Switched to branch 'develop'
Your branch is up to date with 'origin/develop'.
Bisecting: 9 revisions left to test after this (roughly 3 steps)
[80334394ec41ae170efcd71c17c7f4ca9eecf211] Give up on complex sub-select with slice use case round-trip.

run

$ git bisect run bundle exec ruby values_position_invalid.rb
running bundle exec ruby values_position_invalid.rb
Bisecting: 4 revisions left to test after this (roughly 2 steps)
[c98ecf7614950a91a1e9b50efcc42a4222c531da] More sub-select use cases.
running bundle exec ruby values_position_invalid.rb
Bisecting: 1 revision left to test after this (roughly 1 step)
[6ddab97d9c86813c40ef882079f1108ba1fe2e1b] Fix some escaping use cases in to_sparql with RDF and SXP gem updates.
running bundle exec ruby values_position_invalid.rb
Bisecting: 0 revisions left to test after this (roughly 0 steps)
[fa38ee0e5c425a0562dca528cc8889e1634e9542] Serialize VALUES at the top-level if the join is at the top-level.
running bundle exec ruby values_position_invalid.rb
fa38ee0e5c425a0562dca528cc8889e1634e9542 is the first bad commit
commit fa38ee0e5c425a0562dca528cc8889e1634e9542
Author: Gregg Kellogg <gregg@greggkellogg.net>
Date:   Mon Jan 17 14:45:15 2022 -0800

    Serialize VALUES at the top-level if the join is at the top-level.
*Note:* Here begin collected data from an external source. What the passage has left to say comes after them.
Section main.
Variables (numCPU : nat) (rd : readings) (file : file_read) (can_write : string -> bool).
Definition run : Result :=
  mkRun (RFC3339 (rd_date rd)) (rd_goVersion rd) (Z.of_nat count) (Z.of_nat batchSize) (Duration_String (Truncate (rd_writeTime rd) Millisecond))
    (per_second count (rd_writeTime rd)) (mem_kept (rd_memBefore rd) (rd_memAfter rd)) (Duration_String (Truncate (rd_scanTime rd) Microsecond)).
Definition store_db : DocDB MemoryStore := New (NewMemoryStore (rd_open rd) "benchmark-node") "benchmark-node" DefaultCollection.
Definition scan_range : DocRange := mkRange "doc:0050000" "doc:0060000" false 0 0 [] false.
Definition report (lines : list output) (rows : AllDocsResult) : list output :=
  [Printf "▸ Starting benchmark: %d rows in batches of %d" [AInt (Z.of_nat count); AInt (Z.of_nat batchSize)]] ++ lines ++
  [Println ""; Println "▸ Benchmark Complete"; Printf "  Total Time:   %v" [ADuration (rd_writeTime rd)];
   Printf "  Avg Throughput: %.1f ops/s" [AFloat (per_second count (rd_writeTime rd))];
   Printf "  Memory Delta: %d MiB" [AInt (mem_printed (rd_memBefore rd) (rd_memAfter rd))]; Println "▸ Testing Range Scan (10,000 rows)...";
   Printf "  Scan Time: %v (found %d rows)" [ADuration (rd_scanTime rd); AInt (len (Rows rows))]].
Definition main_end (lines : list output) (rows : AllDocsResult) : res string (list output) * files :=
  let results := default [] (loadResults file) ++ [run] in
  let '(fs, e) := saveResults can_write results in
  (match e with
   | Some _ => Err "saving results: %v"
   | None => Ok (report lines rows ++ [Println ""; Printf "Results saved to results.json (%d runs total)" [AInt (len results)]])
   end, fs).
Definition main (out : res string (list output) * files) : Prop :=
  match perf_fill count batchSize (rd_stamp rd) (rd_now rd) (rd_elapsed rd) (perf_starts count batchSize) [] store_db with
  | Ok (lines, db) =>
      exists r, AllDocs numCPU scan_range db r /\
        match fatal "Range scan failed: %v" r with
        | Ok rows => out = main_end lines rows
        | Err e => out = (Err e, [])
        | Panic => out = (Panic, [])
        end
  | Err e => out = (Err e, [])
  | Panic => out = (Panic, [])
  end.
End main.

(** ** What filling leaves *)

Lemma all_some_is_some {X Y} (f : X -> option Y) l : Forall (fun x => is_Some (f x)) l -> is_Some (all_some (map f l)).
Proof. induction 1 as [|x l [y Hy] _ [ys Hys]]; [by eexists|]. cbn [map all_some]. rewrite Hy, Hys. by eexists. Qed.
Lemma MarshalObj_some (m : object) : map_Forall (fun _ v => is_Some (to_tree v)) m -> is_Some (MarshalObj m).
Proof.
  intros Hm. cbn [MarshalObj json_text]. unfold object_tree. rewrite !fmap_is_Some. apply all_some_is_some, Forall_forall.
  intros [k v] Hk. rewrite fmap_is_Some. apply (Hm k). rewrite sorted_fields_perm in Hk. by apply elem_of_map_to_list.
Qed.

Section filled.
Context {St : Type} `{StoreLaws St}.
Variables (node coll : string) (stamp : nat -> Z) (now : nat -> nat -> Z).
Hypothesis Hcoll : coll_ok coll.
Implicit Types d : DocDB St.

(** What the put of document [i] writes. *)
Definition perf_payload (i : nat) : string * bytes := default ("", []) (put_payload (perf_doc stamp i) "").
Definition perf_clock (i : nat) : HLC := HLC_Tick (now i 1%nat) (NewHLC (now i 0%nat)).
Definition perf_record (i : nat) : NellRecord :=
  mkRecord coll (perf_id i) TypeText (snd (perf_payload i)) [] (perf_clock i) node false.
Definition perf_meta (i : nat) : NellRecord :=
  mkRecord coll metaVectorID TypeText (MarshalKV {[node := perf_clock i]}) []
    (HLC_Tick (now i 3%nat) (HLC_Update (NewHLC (now i 2%nat)) (perf_clock i))) node false.
Definition perf_written (n : nat) (r : NellRecord) : Prop := exists i, (i < n)%nat /\ (r = perf_record i \/ r = perf_meta i).
Record stored (n : nat) d : Prop := {
  so_inv : db_inv d;
  so_coll : db_collection d = coll;
  so_docs : forall i, (i < n)%nat -> db_records d !! db_key d (perf_id i) = Some (perf_record i);
  so_written : forall k r, db_records d !! k = Some r -> perf_written n r
}.
Record filled (n : nat) d : Prop := {
  fl_stored :> stored n d;
  fl_node : db_nodeID d = node;
  fl_revs : forall i, (n <= i)%nat -> Z.of_nat i < 10 ^ 7 -> db_revs d !! perf_id i = None;
  fl_vector : forall m, m <> node -> db_vector d !! m = None
}.

Lemma perf_id_compare i j : Z.of_nat i < 10 ^ 7 -> Z.of_nat j < 10 ^ 7 -> String.compare (perf_id i) (perf_id j) = (Z.of_nat i ?= Z.of_nat j).
Proof.
  intros Hi Hj. unfold perf_id. rewrite compare_app, str_compare_refl by done.
  apply pad_int_compare; [lia|change (Z.of_nat 7) with 7; lia..].
Qed.
Lemma perf_id_inj i j : Z.of_nat i < 10 ^ 7 -> Z.of_nat j < 10 ^ 7 -> perf_id i = perf_id j -> i = j.
Proof.
  intros Hi Hj He. pose proof (perf_id_compare i j Hi Hj) as Hc. rewrite He, str_compare_refl in Hc.
  symmetry in Hc. apply Z.compare_eq in Hc. lia.
Qed.
Lemma perf_doc_payload i : put_payload (perf_doc stamp i) "" = Some (perf_payload i).
Proof.
  unfold perf_payload. enough (is_Some (put_payload (perf_doc stamp i) "")) as [p Hp] by by rewrite Hp.
  assert (map_Forall (fun _ v => is_Some (to_tree v)) (splitDoc (perf_doc stamp i))) as Hf.
  { unfold splitDoc, perf_doc, doc_of. repeat apply map_Forall_delete. cbn [list_to_map foldr].
    repeat (apply map_Forall_insert_2; [by eexists|]). apply map_Forall_empty. }
  unfold put_payload. destruct (MarshalObj_some _ Hf) as [raw ->]. cbn [mbind option_bind].
  destruct (MarshalObj_some (<[FieldRev := VStr (genRev "" raw)]> (splitDoc (perf_doc stamp i)))) as [final ->]; [|by eexists].
  apply map_Forall_insert_2; [by eexists|done].
Qed.
Lemma perf_doc_check i d : db_revs d !! perf_id i = None -> put_check (perf_doc stamp i) d = Ok (perf_id i, "").
Proof.
  intros Hr. unfold put_check. change (string_field FieldID (perf_doc stamp i)) with (perf_id i).
  change (string_field FieldRev (perf_doc stamp i)) with "". rewrite Hr. reflexivity.
Qed.
Lemma stored_id n d id r : stored n d -> db_records d !! db_key d id = Some r -> ID r = id.
Proof.
  intros F Hr. pose proof (st_keyed _ (so_inv _ _ F) _ _ Hr) as Hk. destruct (so_written _ _ F _ _ Hr) as (i & Hi & He). destruct Hcoll as [Hcf Hne].
  assert (Collection r = coll) as Hc by by destruct He as [-> | ->].
  apply (db_key_inj d). unfold db_key in *. rewrite (so_coll _ _ F), or_default_id in * by done. rewrite <-Hk. unfold rkey. by rewrite Hc.
Qed.
(** No document is there before it is put. *)
Lemma filled_fresh n d : filled n d -> Z.of_nat n < 10 ^ 7 -> db_records d !! db_key d (perf_id n) = None.
Proof.
  intros F Hn. destruct (db_records d !! _) as [r|] eqn:Hr; [|done]. exfalso.
  pose proof (stored_id n d _ _ F Hr) as Hid. destruct (so_written _ _ F _ _ Hr) as (i & Hi & He).
  destruct He as [-> | ->]; cbn [ID] in Hid; [apply perf_id_inj in Hid; lia|discriminate Hid].
Qed.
 lib/sparql/algebra/operator.rb       |  6 +++
 lib/sparql/algebra/operator/join.rb  |  8 +++-
 lib/sparql/algebra/operator/table.rb |  8 +++-
 spec/algebra/to_sparql_spec.rb       | 81 ++++++++++++++++++------------------
 spec/suite_spec.rb                   | 19 ++++-----
 5 files changed, 69 insertions(+), 53 deletions(-)
bisect run success
gkellogg commented 2 years ago

Although VALUES can appear within a query (is like a join) the grammar shows it at the same level as ORDER, GROUP and similar clauses after the WHERE clause. In fact, it is pretty much impossible to tell from the way the query is parsed into SSE which way it was originally expressed. Generally, the test cases use VALUES after the WHERE clause. It certainly shouldn’t affect the query operation.